Similar dishes to Wiener schnitzel include Surschnitzel (from cured meat), and breaded turkey or chicken steaks. Similarly prepared dishes include cotoletta alla milanese, schnitzel cordon bleu filled with ham and cheese, and Pariser Schnitzel. The American chicken-fried steak is often said to be closely related to Wiener schnitzel, the result of the adaptation of the recipe by German or Austrian immigrants to the Texas Hill Country to locally available ingredients.

Tonkatsu is a similar fried pork cutlet from Japanese cuisine, thicker than its European counterparts.

Milanesa is a similar dish found in the Southern Cone, particularly in Argentina and Uruguay. It is often served with french fries or mashed potatoes.

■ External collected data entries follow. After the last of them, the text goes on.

(** *** Making room *)

(** The entry of a row, if it belongs to the domain. *)
Definition entry_in_domain (domain : str) (raw : option value) : option MemoryEntry :=
  e ← raw ≫= entry_of_value;
  d ← entry_dedupe_domain (metadata e);
  if str_eqb d domain then Some e else None.

Fixpoint scan_lowest (ns : MemoryNamespace) (domain : str) (now : Z) (keys : list str) (lowest : option (str * f64)) : M (option (str * f64)) :=
  match keys with
  | [] => ret lowest
  | key :: rest =>
      match strip_prefix (storage_prefix ns) key with
      | None => scan_lowest ns domain now rest lowest
      | Some i =>
          raw <- get_lenient (get_memory key) ;;
          match entry_in_domain domain raw with
          | None => scan_lowest ns domain now rest lowest
          | Some e =>
              let score := retention_score (metadata e) (created_at e) now in
              scan_lowest ns domain now rest
                (match lowest with
                 | Some (_, s) => if SFltb score s then Some (i, score) else lowest
                 | None => Some (i, score)
                 end)
          end
      end
  end.

Definition evict_lowest_in_domain (ns : MemoryNamespace) (domain : str) : M (option EvictedSnapshot) :=
  with_clock (fun now =>
    keys <- list_memories (storage_prefix ns) ;;
    lowest <- scan_lowest ns domain now keys None ;;
    match lowest with
    | None => ret None
    | Some (i, _) =>
        entry <- get_lenient (get_memory (storage_key ns i)) ;;
        embedding <- get_lenient (get_embedding (storage_key ns i)) ;;
        forget ns i ;;;
        ret (Some {| evicted_namespace := ns; evicted_id := i; entry_raw := entry; embedding_raw := embedding |})
    end).

Definition restore_signature (ns : MemoryNamespace) (i : str) (raw : value) : M unit :=
  match entry_of_value raw with
  | None => ret tt
  | Some e =>
      slot <- tried (get_memory (signature_row ns e)) ;;
      match slot with Ok None => attempt (set_memory (signature_row ns e) (VString i)) | _ => ret tt end
  end.

Definition restore_evicted (snapshot : option EvictedSnapshot) : M unit :=
  match snapshot with
  | None => ret tt
  | Some s =>
      let ns := evicted_namespace s in
      let entry_key := storage_key ns (evicted_id s) in
      match entry_raw s with
      | None => ret tt
      | Some raw =>
          restored <- tried (set_memory entry_key raw) ;;
          if negb (is_ok restored) then ret tt
          else
            restore_signature ns (evicted_id s) raw ;;;
            match embedding_raw s with
            | None => ret tt
            | Some vraw =>
                written <- tried (set_embedding entry_key vraw) ;;
                if negb (is_ok written) then ret tt
                else match vector_from_value vraw with
                     | Ok vector => attempt (index_add_node ns (evicted_id s) vector)
                     | Err _ => ret tt
                     end
            end
      end
  end.

(** *** Remembering *)

(** An existing memory: its id, key, raw row and entry. *)
Definition find_dedupe_target (ns : MemoryNamespace) (skey : str) : M (option (str * str * value * MemoryEntry)) :=
  found <- get_lenient (get_memory skey) ;;
  match found with
  | Some (VString existing_id) =>
      let entry_key := storage_key ns existing_id in
      row <- get_lenient (get_memory entry_key) ;;
      ret (raw ← row; e ← entry_of_value raw; Some (existing_id, entry_key, raw, e))
  | _ => ret None
  end.
(* ===== verification/Documents.v ===== *)
(** * Documents ([memory/parser.rs], [memory/document.rs])

    A document is cut into chunks of bounded size, each of which is embedded and
    stored in the namespace of documents; its row maps the digest of the content to
    the document, so that the same content is indexed once.  A search is restricted
    to the documents it may see by widening its window until it has enough.

    Where headings start in a Markdown text is the parameter [heading_starts]
    ([pulldown_cmark]); reading files and extracting text from PDF files are left
    out. *)

From Stdlib Require Import SpecFloat.
From stdpp Require Import sorting.
From S2P Require Import Prelude JsonValue Messages Sql Kv Runs Vectors VectorIndex VectorManager MemoryEngine MemoryStores.

Open Scope string_scope.
Open Scope list_scope.
Open Scope nat_scope.
Open Scope sql_scope.

(** ** Chunks ([parser.rs]) *)

Inductive DocumentKind := PlainText | Markdown | SourceCode | Pdf.

(** [rsplit('.').next()]: what follows the last dot, or everything. *)
Definition extension (name : str) : str := default name (last (split_on 46%N name)).

Definition CODE_EXTENSIONS : list string :=
  ["rs"; "py"; "js"; "ts"; "tsx"; "jsx"; "go"; "java"; "c"; "cc"; "cpp"; "h"; "hpp"; "cs"; "rb"; "php"; "swift"; "kt"; "scala"; "sh"; "sql";
   "toml"; "yaml"; "yml"; "json"].

Definition one_of (s : str) (words : list string) : bool := existsb (fun x => str_eqb s (lit x)) words.

Definition from_name `{Unicode} (name : str) : DocumentKind :=
  let ext := to_lowercase (extension name) in
  if one_of ext ["md"; "markdown"] then Markdown
  else if one_of ext ["pdf"] then Pdf
  else if one_of ext CODE_EXTENSIONS then SourceCode
  else PlainText.

Definition CHUNK_TARGET_TOKENS : N := 512.
Definition CHARS_PER_TOKEN : N := 4.
Definition MAX_CHUNK_CHARS : N := CHUNK_TARGET_TOKENS * CHARS_PER_TOKEN.

(** The longest prefix of at most so many bytes that ends between characters. *)
Fixpoint split_bytes (room : N) (s : str) : str * str :=
  match s with
  | [] => ([], [])
  | c :: rest =>
      if (len_utf8 c <=? room)%N
      then let '(a, b) := split_bytes (room - len_utf8 c) rest in (c :: a, b)
      else ([], s)
  end.

(** Every round takes a character away. *)
Fixpoint hard_cut (fuel : nat) (s : str) : list str :=
  match s, fuel with
  | [], _ => []
  | _, 0 => [s]
  | _, S fuel => let '(a, b) := split_bytes MAX_CHUNK_CHARS s in a :: hard_cut fuel b
  end.

Definition flush (current : str) : list str := if is_empty current then [] else [current].
(* ===== verification/MemoryService.v ===== *)
(** * The memory service ([memory/service.rs], [tools/memory.rs])

    What a session remembers for good.  Memories belong to an owner, to a project of
    an owner, or to a team; a service recalls and deletes only what its context may
    see, writes nothing that looks like a credential, and nothing for a session that
    was cleared.  One contract fixes the space of embeddings for all sessions.

    The operations are computations over a [Host] of [MemoryStores].  The regular
    expressions that recognise credentials are the parameter
    [contains_secret_material]; the model answers for [embed] and [complete]. *)

From Stdlib Require Import SpecFloat.
From stdpp Require Import sorting.
From S2P Require Import Prelude JsonValue Messages Sql Kv Runs Extract SessionStore Vectors VectorIndex VectorManager MemoryEngine MemoryStores Documents.

Open Scope string_scope.
Open Scope list_scope.
Open Scope Z_scope.
Open Scope sql_scope.

(** ** Contexts and metadata *)

Definition context_for_owner `{Digest} (project session owner_id : str) : MemoryContext :=
  {| project_key := project; MemoryStores.session_id := session; owner_key := owner_key_for_id owner_id; team_id := None |}.

Definition context_new `{Digest} (project session : str) : MemoryContext := context_for_owner project session (lit "local").

Record DurableMemoryMetadata := {
  md_schema_version : Z; md_title : str; md_description : str; md_memory_type : MemoryType.t; md_scope : MemoryScope.t;
  md_importance : f64; md_source : str; md_tags : list str; md_ttl_days : Z; md_expires_at_ms : option Z;
  md_project_key : option str; md_team_id : option str; md_source_session_id : str; md_source_session_ids : list str;
  md_owner_key : str; md_dedupe_domain : str
}.

Definition METADATA_FIELDS : list string :=
  ["schema_version"; "title"; "description"; "memory_type"; "scope"; "importance"; "source"; "tags"; "ttl_days"; "expires_at_ms"; "project_key";
   "team_id"; "source_session_id"; "source_session_ids"; "owner_key"; "dedupe_domain"].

In Israel, schnitzel is popular, first introduced by European Jews who immigrated to Israel during the middle decades of the twentieth century. Owing to food shortages at that time and the high cost of meat and veal, and due to kashrut laws that forbid eating pork, the local version was made of chicken breast, which was less expensive. Israeli schnitzel is still made of chicken. Kashrut laws also forbid using dairy products with meat, so kosher schnitzel is prepared with cooking oil. Schnitzel has become so common that it is regularly described as one of Israel's "national dishes."